Provided data: Begin

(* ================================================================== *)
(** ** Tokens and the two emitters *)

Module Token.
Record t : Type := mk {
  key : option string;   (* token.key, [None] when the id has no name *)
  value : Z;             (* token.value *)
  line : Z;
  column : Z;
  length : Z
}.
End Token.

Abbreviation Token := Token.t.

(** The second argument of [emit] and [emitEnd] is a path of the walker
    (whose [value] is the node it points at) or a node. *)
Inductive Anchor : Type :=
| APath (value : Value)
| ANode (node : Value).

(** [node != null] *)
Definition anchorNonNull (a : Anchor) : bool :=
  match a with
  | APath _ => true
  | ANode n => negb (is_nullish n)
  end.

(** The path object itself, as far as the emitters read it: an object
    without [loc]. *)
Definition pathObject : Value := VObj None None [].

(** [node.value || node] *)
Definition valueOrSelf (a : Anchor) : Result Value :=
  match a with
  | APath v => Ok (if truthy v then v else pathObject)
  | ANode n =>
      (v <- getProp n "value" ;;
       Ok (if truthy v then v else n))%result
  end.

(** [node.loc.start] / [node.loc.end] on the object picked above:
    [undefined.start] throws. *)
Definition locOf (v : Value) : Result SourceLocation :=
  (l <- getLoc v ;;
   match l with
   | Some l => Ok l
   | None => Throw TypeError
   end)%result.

Provided data: End

Task item:
Go through the records and copy each line with "Anchor" in it.

Written reply:
Inductive Anchor : Type :=
Definition anchorNonNull (a : Anchor) : bool :=
Definition valueOrSelf (a : Anchor) : Result Value :=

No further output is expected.